02/05/2026 - Edición Nº527

Junín

CONSTRUCCIÓN

Por la escasez de trabajadores, la mano de obra puede triplicar el valor de los materiales según el oficio

11:00 | En un escenario de alta demanda y oferta limitada, los honorarios de electricistas, gasistas, plomeros, albañiles y pintores no solo aumentan, sino que en muchos casos superan ampliamente el valor de los materiales.



La escasez de mano de obra calificada en oficios dejó de ser un problema secundario para convertirse en un factor determinante en el costo de refacciones y servicios del hogar.

En un escenario de alta demanda y oferta limitada, los honorarios de electricistas, gasistas, plomeros, albañiles y pintores no solo aumentan, sino que en muchos casos superan ampliamente el valor de los materiales, llegando incluso a triplicarlo.

Un mercado con alta demanda y poca oferta

El fenómeno se explica por una combinación de factores que se retroalimentan. Por un lado, cada vez hay menos trabajadores con formación técnica y matrícula habilitante.

Por otro, la demanda se mantiene firme: los hogares postergan compras importantes y optan por reparar lo que ya tienen, lo que incrementa la necesidad de estos servicios.

A diferencia de otras profesiones, no existe una tarifa unificada a nivel nacional. Los precios dependen del tipo de trabajo, la complejidad, la urgencia, la ubicación y las certificaciones necesarias. El resultado es un mercado con fuerte dispersión de valores.

El economista Daniel Garro resume el problema de fondo: faltan perfiles adecuados. Esto genera que quienes cuentan con capacitación y experiencia puedan fijar precios más altos, mientras que otros quedan fuera de ese segmento.

Cuando la mano de obra vale más que los materiales

Uno de los ejemplos más claros se da en las obras integrales. Hacer un baño completo —incluyendo desagües, contrapiso, carpeta, colocación de cerámicas e instalación del juego sanitario— puede costar alrededor de $1.500.000 solo en mano de obra.

Dependiendo de los materiales elegidos, ese monto puede duplicar o incluso triplicar el valor de los insumos. Es decir, el conocimiento técnico y la ejecución terminan siendo el componente más caro de la obra.

Tarifas sin referencia y precios en alza

La falta de aranceles oficiales profundiza la disparidad. En electricidad, por ejemplo, instalar una boca puede costar entre $22.000 y $35.000, mientras que trabajos más complejos superan fácilmente los seis dígitos. Incluso las visitas técnicas, sin ejecución posterior, se cobran.

En gas, la necesidad de matrícula limita aún más la oferta. Instalar un artefacto puede costar hasta $160.000, mientras que una habilitación completa puede superar los $300.000. Las pruebas de hermeticidad, clave para la seguridad, también tienen valores elevados.
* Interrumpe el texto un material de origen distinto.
(** ** The capacity boundary in both engines (C1) *)

(** C1 (defect of the code).  A value of exactly capacity - 1 bytes does not
    succeed.  With capacity 3 the two-byte value [ab] leaves both engines
    through the too-large exit, with length 0, an empty destination and the
    stream back at the value start; the same value is returned whole only
    with capacity 4.  In general get_value rejects a plain value exactly
    when it has capacity - 1 bytes or more (buffer engine: on every buffer;
    stream engine: on every text without NUL and without the byte 255): the
    for loop gives up as soon as capacity - 1 bytes are copied, before
    looking whether the line ends there. *)
Theorem get_value_rejects_capacity_minus_one :
  forall (cfg : config) (init : Z -> Z),
    view 1 (kv_parse_buffer_get_value cfg (txt "ab") (fresh init) 3)
      = (TooLarge, 0, [0])
    /\ file_view 1 (kv_parse_get_value cfg (fopen (txt "ab")) (fresh init) 3)
      = Some (TooLarge, 0, fopen (txt "ab"), [0])
    /\ view 3 (kv_parse_buffer_get_value cfg (txt "ab") (fresh init) 4)
      = (EndOfLine, 2, txt "ab" ++ [0])
    /\ file_view 3 (kv_parse_get_value cfg (fopen (txt "ab")) (fresh init) 4)
      = Some (EndOfLine, 2, fopen (txt "ab"), txt "ab" ++ [0])
    /\ (forall (C : Z) (s t : list Z) (d : dest),
          1 <= C < size_modulus -> plain cfg s -> is_eol (deref t) = true ->
          (fst (fst (kv_parse_buffer_get_value cfg (s ++ t) d C)) = TooLarge
           <-> C - 1 <= Z.of_nat (length s))
          /\ (forall bytes : list Z,
                text_bytes bytes -> as_buffer bytes = s ++ t ->
                exists e n f' d',
                  kv_parse_get_value cfg (fopen bytes) d C = Some (e, n, f', d')
                  /\ (e = TooLarge <-> C - 1 <= Z.of_nat (length s)))).
Proof.
  intros cfg init.
  split; [|split; [|split; [|split]]];
    try (both_flags cfg; reflexivity).
  intros C s t d HC [Hs Hlead] Ht.
  assert (Hbuf : fst (fst (kv_parse_buffer_get_value cfg (s ++ t) d C)) = TooLarge
                 <-> C - 1 <= Z.of_nat (length s)).
  { unfold kv_parse_buffer_get_value.
    assert (Hskip : (if whitespace_skip cfg then buffer_skip_blank (s ++ t)
                     else s ++ t) = s ++ t).
    { destruct (whitespace_skip cfg); [|reflexivity].
      apply buffer_skip_blank_stable.
      destruct s as [|c s]; [apply is_eol_not_blank; exact Ht|].
      apply Hlead; reflexivity. }
    rewrite Hskip, (buffer_value_loop_plain cfg C HC s t 0 0 d Hs Ht) by lia.
    rewrite Z.add_0_l.
    destruct (C - 1 <=? Z.of_nat (length s)) eqn:E.
    - apply Z.leb_le in E; split; [intros _; exact E|reflexivity].
    - apply Z.leb_gt in E; split; [discriminate|lia]. }
  split; [exact Hbuf|].
  intros bytes Hb Eb.
  destruct (sim_get_value cfg bytes 0 bytes d C Hb) as [f' E].
  rewrite Eb in E.
  destruct (kv_parse_buffer_get_value cfg (s ++ t) d C) as [[e n] d'].
  exists e, n, f', d'; split; [exact E|exact Hbuf].
Qed.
La plomería muestra una dinámica similar. Reparaciones simples arrancan en los $20.000, pero cuando hay que romper paredes o pisos, los costos se disparan. Las urgencias, además, suelen encarecer aún más los trabajos.

Pintura: el ejemplo de la dispersión

El rubro de la pintura refleja con claridad la variabilidad del mercado. Pintar una casa de tres habitaciones puede costar entre $550.000 y $900.000 solo en mano de obra, según la zona y el estado de las superficies.
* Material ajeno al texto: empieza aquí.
(** * bclustering.metric: covariance algebra, error-aware dataset and
      pairwise chi-squared metric

    Shallow embedding of [src/bclustering/metric.py].

    Numbers.  The source computes on numpy [float64] arrays.  A number is
    modelled as an extended real: a finite real, one of the two infinities,
    or NaN.  Finite values follow exact real arithmetic (no rounding, no
    overflow); the special values follow IEEE 754 as numpy applies it
    (division by zero and invalid operations yield inf / NaN and do not
    raise).  Zero carries no sign: a non-zero finite value divided by zero
    gives the infinity of the sign of the numerator.

    Arrays.  A numpy array is its shape together with its row-major buffer.
    The numpy operations the source calls are modelled on that
    representation, with numpy's broadcasting rule and its [ValueError]
    where shapes do not fit; [einsum] is modelled for any explicit subscript
    string.

    Exceptions.  A function that can raise returns a [result]; a method that
    mutates the dataset returns its outcome together with the dataset
    afterwards, so that what an exception leaves behind can be stated.

    Aliasing.  Where it matters whether a returned array is the stored one,
    arrays live in a heap and the dataset holds references to them.

    Layout: the definitions first (numbers, arrays and numpy, the functions
    of the module, the notions used in the statements, the examples), then
    the lemmas and the properties C1 to C10. *)

From Stdlib Require Import String Ascii.
From Stdlib Require Import Reals Lra Lia List Arith Bool ZArith.
Import ListNotations.

Local Open Scope R_scope.

(* ------------------------------------------------------------------ *)
(** ** Numbers *)

Inductive num : Type :=
| Fin (r : R)
| PInf
| NInf
| NaN.

(** Sign of a real, decided by the total order of R. *)
Definition Rsign (x : R) : comparison :=
  match total_order_T x 0 with
  | inleft (left _) => Lt
  | inleft (right _) => Eq
  | inright _ => Gt
  end.

Definition fneg (a : num) : num :=
  match a with
  | Fin x => Fin (- x)
  | PInf => NInf
  | NInf => PInf
  | NaN => NaN
  end.

Definition fadd (a b : num) : num :=
  match a, b with
  | NaN, _ | _, NaN => NaN
  | Fin x, Fin y => Fin (x + y)
  | PInf, NInf | NInf, PInf => NaN
  | PInf, _ | _, PInf => PInf
  | NInf, _ | _, NInf => NInf
  end.

Definition fsub (a b : num) : num := fadd a (fneg b).

(** The infinity of a given sign; NaN for "0 * inf". *)
Definition inf_of_sign (s : comparison) : num :=
  match s with
  | Gt => PInf
  | Lt => NInf
  | Eq => NaN
  end.

Definition fmul (a b : num) : num :=
  match a, b with
  | NaN, _ | _, NaN => NaN
  | Fin x, Fin y => Fin (x * y)
  | Fin x, PInf | PInf, Fin x => inf_of_sign (Rsign x)
  | Fin x, NInf | NInf, Fin x => inf_of_sign (CompOpp (Rsign x))
  | PInf, PInf | NInf, NInf => PInf
  | PInf, NInf | NInf, PInf => NInf
  end.

Definition fdiv (a b : num) : num :=
  match a, b with
  | NaN, _ | _, NaN => NaN
  | Fin x, Fin y =>
      match Rsign y with
      | Eq => inf_of_sign (Rsign x)
      | _ => Fin (x / y)
      end
  | Fin _, (PInf | NInf) => Fin 0
  | (PInf | NInf), (PInf | NInf) => NaN
  | PInf, Fin y => match Rsign y with Lt => NInf | _ => PInf end
  | NInf, Fin y => match Rsign y with Lt => PInf | _ => NInf end
  end.

Definition fsqrt (a : num) : num :=
  match a with
  | Fin x => match Rsign x with Lt => NaN | _ => Fin (sqrt x) end
  | PInf => PInf
  | NInf | NaN => NaN
  end.

(** [np.square] *)
Definition fsquare (a : num) : num := fmul a a.

Definition fsum (l : list num) : num := fold_left fadd l (Fin 0).

(* ------------------------------------------------------------------ *)
(** ** Exceptions and results *)

Inductive exn : Type :=
| ValueError
| TypeError
| IndexError
| AxisError
| LinAlgError
| NotImplementedError.

Inductive result (A : Type) : Type :=
| Ok (a : A)
| Raise (e : exn).
Arguments Ok {A} a.
Arguments Raise {A} e.

Definition bind {A B : Type} (m : result A) (k : A -> result B) : result B :=
  match m with
  | Ok a => k a
  | Raise e => Raise e
  end.

Notation "x <- m ;; k" := (bind m (fun x => k))
  (at level 61, m at next level, right associativity).

(* ------------------------------------------------------------------ *)
(** ** Arrays: shape and row-major buffer *)

Record ndarray : Type := mkarr { shape : list nat; buf : list num }.

Definition size (s : list nat) : nat := fold_right Nat.mul 1%nat s.

Fixpoint offset (s idx : list nat) : nat :=
  match s, idx with
  | _ :: s', i :: idx' => (i * size s' + offset s' idx')%nat
  | _, _ => 0%nat
  end.

(** All multi-indices of a shape, in row-major order. *)
Fixpoint indices (s : list nat) : list (list nat) :=
  match s with
  | [] => [[]]
  | d :: s' => flat_map (fun i => map (cons i) (indices s')) (seq 0 d)
  end.

Definition item (a : ndarray) (idx : list nat) : num :=
  nth (offset (shape a) idx) (buf a) NaN.

Definition tabulate (s : list nat) (f : list nat -> num) : ndarray :=
  mkarr s (map f (indices s)).

(** A multi-index is in range for a shape. *)
Definition in_range (s idx : list nat) : Prop := Forall2 lt idx s.

(** The buffer of a numpy array holds exactly one number per index. *)
Definition wf_array (a : ndarray) : Prop :=
  length (buf a) = size (shape a).

Definition rank (a : ndarray) : nat := length (shape a).

(** A Python scalar used as an operand is a rank-0 array. *)
Definition scalar (x : num) : ndarray := mkarr [] [x].

Definition map_arr (f : num -> num) (a : ndarray) : ndarray :=
  mkarr (shape a) (map f (buf a)).

Fixpoint shape_eqb (s t : list nat) : bool :=
  match s, t with
  | [], [] => true
  | d :: s', e :: t' => (d =? e)%nat && shape_eqb s' t'
  | _, _ => false
  end.

Definition map2 {A B C : Type} (f : A -> B -> C) (l : list A) (l' : list B)
  : list C :=
  map (fun p => f (fst p) (snd p)) (combine l l').

(* ------------------------------------------------------------------ *)
(** ** numpy: element-wise operations with broadcasting *)

(** Two axis lengths are compatible when they are equal or one of them
    is 1. *)
Definition bdim (a b : nat) : option nat :=
  if a =? b then Some a
  else if a =? 1 then Some b
  else if b =? 1 then Some a
  else None.

(** Broadcast of two shapes given innermost axis first. *)
Fixpoint bshape_rev (s1 s2 : list nat) : option (list nat) :=
  match s1, s2 with
  | [], s => Some s
  | s, [] => Some s
  | d1 :: t1, d2 :: t2 =>
      match bdim d1 d2, bshape_rev t1 t2 with
      | Some d, Some t => Some (d :: t)
      | _, _ => None
      end
  end.

Definition broadcast_shapes (s1 s2 : list nat) : option (list nat) :=
  option_map (@rev nat) (bshape_rev (rev s1) (rev s2)).

(** The index an operand of shape [s] is read at, for an index [idx] of the
    broadcast result: leading axes the operand lacks are dropped and an axis
    of length 1 is read at 0. *)
Definition bindex (s idx : list nat) : list nat :=
  map2 (fun d i => if d =? 1 then 0 else i)%nat
       s (skipn (length idx - length s) idx).

Definition broadcast_op (f : num -> num -> num) (a b : ndarray)
  : result ndarray :=
  match broadcast_shapes (shape a) (shape b) with
  | Some s =>
      Ok (tabulate s (fun idx =>
            f (item a (bindex (shape a) idx)) (item b (bindex (shape b) idx))))
  | None => Raise ValueError
  end.

(** [a op= b]: as [broadcast_op], but the result has to fit the left operand,
    which is checked before anything is written. *)
Definition inplace_op (f : num -> num -> num) (a b : ndarray)
  : result ndarray :=
  match broadcast_shapes (shape a) (shape b) with
  | Some s =>
      if shape_eqb s (shape a)
      then Ok (tabulate s (fun idx =>
             f (item a (bindex (shape a) idx)) (item b (bindex (shape b) idx))))
      else Raise ValueError
  | None => Raise ValueError
  end.

Definition np_sqrt (a : ndarray) : ndarray := map_arr fsqrt a.
Definition np_square (a : ndarray) : ndarray := map_arr fsquare a.

(** [np.array(a)]: a copy; on values, the same array. *)
Definition np_array (a : ndarray) : ndarray := a.

Definition np_zeros (s : list nat) : ndarray := tabulate s (fun _ => Fin 0).
Definition np_ones (s : list nat) : ndarray := tabulate s (fun _ => Fin 1).

Definition np_identity (b : nat) : ndarray :=
  tabulate [b; b] (fun idx =>
    if (nth 0 idx 0 =? nth 1 idx 0)%nat then Fin 1 else Fin 0).

(** [np.sum(a, axis=1)] *)
Definition np_sum_axis1 (a : ndarray) : result ndarray :=
  match shape a with
  | d0 :: d1 :: rest =>
      Ok (tabulate (d0 :: rest) (fun idx =>
            fsum (map (fun i => item a (hd 0%nat idx :: i :: tl idx))
                      (seq 0 d1))))
  | _ => Raise AxisError
  end.

(** [a.diagonal(axis1, axis2)], for the two axis pairs the source uses:
    the defaults (0, 1) on a matrix and (1, 2) on a batch of matrices. *)
Definition diagonal (a : ndarray) (axis1 axis2 : nat) : result ndarray :=
  match shape a, axis1, axis2 with
  | [b; c], 0%nat, 1%nat =>
      Ok (tabulate [Nat.min b c] (fun idx =>
            item a [nth 0 idx 0; nth 0 idx 0]%nat))
  | [n; b; c], 1%nat, 2%nat =>
      Ok (tabulate [n; Nat.min b c] (fun idx =>
            item a [nth 0 idx 0; nth 1 idx 0; nth 1 idx 0]%nat))
  | _, _, _ => Raise AxisError
  end.

(** [np.outer(u, v)]: both operands are flattened. *)
Definition np_outer (u v : ndarray) : ndarray :=
  tabulate [length (buf u); length (buf v)] (fun idx =>
    fmul (nth (nth 0 idx 0%nat) (buf u) NaN) (nth (nth 1 idx 0%nat) (buf v) NaN)).

(** Position of [p] in [axes]. *)
Fixpoint index_of (p : nat) (axes : list nat) : nat :=
  match axes with
  | [] => 0
  | x :: r => if (x =? p)%nat then 0 else S (index_of p r)
  end.

Definition is_permutation (axes : list nat) (r : nat) : bool :=
  (length axes =? r)%nat
  && forallb (fun p => existsb (Nat.eqb p) axes) (seq 0 r).

(** [np.transpose(a, axes)]: axis [i] of the result is axis [axes[i]] of
    [a]. *)
Definition np_transpose (a : ndarray) (axes : list nat) : result ndarray :=
  if is_permutation axes (rank a)
  then Ok (tabulate (map (fun ax => nth ax (shape a) 0%nat) axes) (fun idx =>
             item a (map (fun p => nth (index_of p axes) idx 0%nat)
                         (seq 0 (rank a)))))
  else Raise ValueError.

(** [a.T] *)
Definition np_T (a : ndarray) : result ndarray :=
  np_transpose a (rev (seq 0 (rank a))).

Definition pad_left (k : nat) (l : list nat) : list nat :=
  repeat 1%nat (k - length l) ++ l.

(** [np.tile(a, reps)] *)
Definition np_tile (a : ndarray) (reps : list nat) : ndarray :=
  let d := Nat.max (rank a) (length reps) in
  let s := pad_left d (shape a) in
  let r := pad_left d reps in
  tabulate (map2 Nat.mul s r) (fun idx =>
    item (mkarr s (buf a)) (map2 Nat.modulo idx s)).

(* ------------------------------------------------------------------ *)
(** ** numpy: einsum, explicit form ["in1,in2,...->out"] *)

Fixpoint split_comma (cs cur : list ascii) : list (list ascii) :=
  match cs with
  | [] => [rev cur]
  | c :: r =>
      if Ascii.eqb c ","%char then rev cur :: split_comma r []
      else split_comma r (c :: cur)
  end.

Fixpoint split_arrow (cs acc : list ascii)
  : option (list ascii * list ascii) :=
  match cs with
  | [] => None
  | c :: r =>
      match r with
      | c' :: r' =>
          if Ascii.eqb c "-"%char && Ascii.eqb c' ">"%char
          then Some (rev acc, r')
          else split_arrow r (c :: acc)
      | [] => None
      end
  end.

Definition parse_subscripts (s : string)
  : option (list (list ascii) * list ascii) :=
  match split_arrow (list_ascii_of_string s) [] with
  | Some (ins, out) => Some (split_comma ins [], out)
  | None => None
  end.

Definition mem_label (l : ascii) (ls : list ascii) : bool :=
  existsb (Ascii.eqb l) ls.

Fixpoint dedup (ls : list ascii) : list ascii :=
  match ls with
  | [] => []
  | l :: r => if mem_label l r then dedup r else l :: dedup r
  end.

Fixpoint no_repeat (ls : list ascii) : bool :=
  match ls with
  | [] => true
  | l :: r => negb (mem_label l r) && no_repeat r
  end.

Definition lookup (env : list (ascii * nat)) (l : ascii) : nat :=
  match find (fun p => Ascii.eqb (fst p) l) env with
  | Some p => snd p
  | None => 0
  end.

(** Common length of a list of axes, axes of length 1 broadcasting. *)
Definition unify (ds : list nat) : option nat :=
  fold_left (fun acc d => match acc with
                          | Some a => bdim a d
                          | None => None
                          end) ds (Some 1%nat).

Definition label_dims (binds : list (ascii * nat)) (l : ascii) : list nat :=
  map snd (filter (fun p => Ascii.eqb (fst p) l) binds).

Fixpoint dims_of (binds : list (ascii * nat)) (ls : list ascii)
  : option (list nat) :=
  match ls with
  | [] => Some []
  | l :: r =>
      match unify (label_dims binds l), dims_of binds r with
      | Some d, Some ds => Some (d :: ds)
      | _, _ => None
      end
  end.

(** Product of the operand entries, left to right. *)
Definition fprod (l : list num) : num :=
  match l with
  | [] => Fin 1
  | x :: r => fold_left fmul r x
  end.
En paralelo, los materiales pueden ubicarse entre $400.000 y $970.000 según la marca. Sin embargo, cuando el trabajo requiere mayor preparación —como reparar grietas, tratar humedad o aplicar productos especiales—, el costo laboral crece y puede convertirse en el principal componente del presupuesto.

Informalidad: precios más bajos, mayores riesgos

En este escenario, la informalidad juega un rol clave. Se estima que entre el 30% y el 35% de los hogares no exige matrícula ni certificación al contratar servicios.

Esto permite acceder a precios más bajos, pero implica riesgos en términos de calidad, seguridad y garantías. Muchas decisiones se toman por recomendación o cercanía, lo que contribuye a sostener la dispersión de valores.

Un cambio de lógica en los costos

El economista José Vargas advierte que la escasez de mano de obra calificada impacta directamente en la formación de precios. La combinación de alta demanda, baja oferta y falta de regulación genera un mercado donde los valores pueden variar ampliamente por un mismo trabajo.

En ese contexto, se consolida un cambio de lógica: los materiales dejan de ser el principal costo de una obra. Cada vez más, lo que se paga es el conocimiento, la experiencia y la disponibilidad.

Y en un mercado donde esos factores escasean, la mano de obra se vuelve el recurso más caro.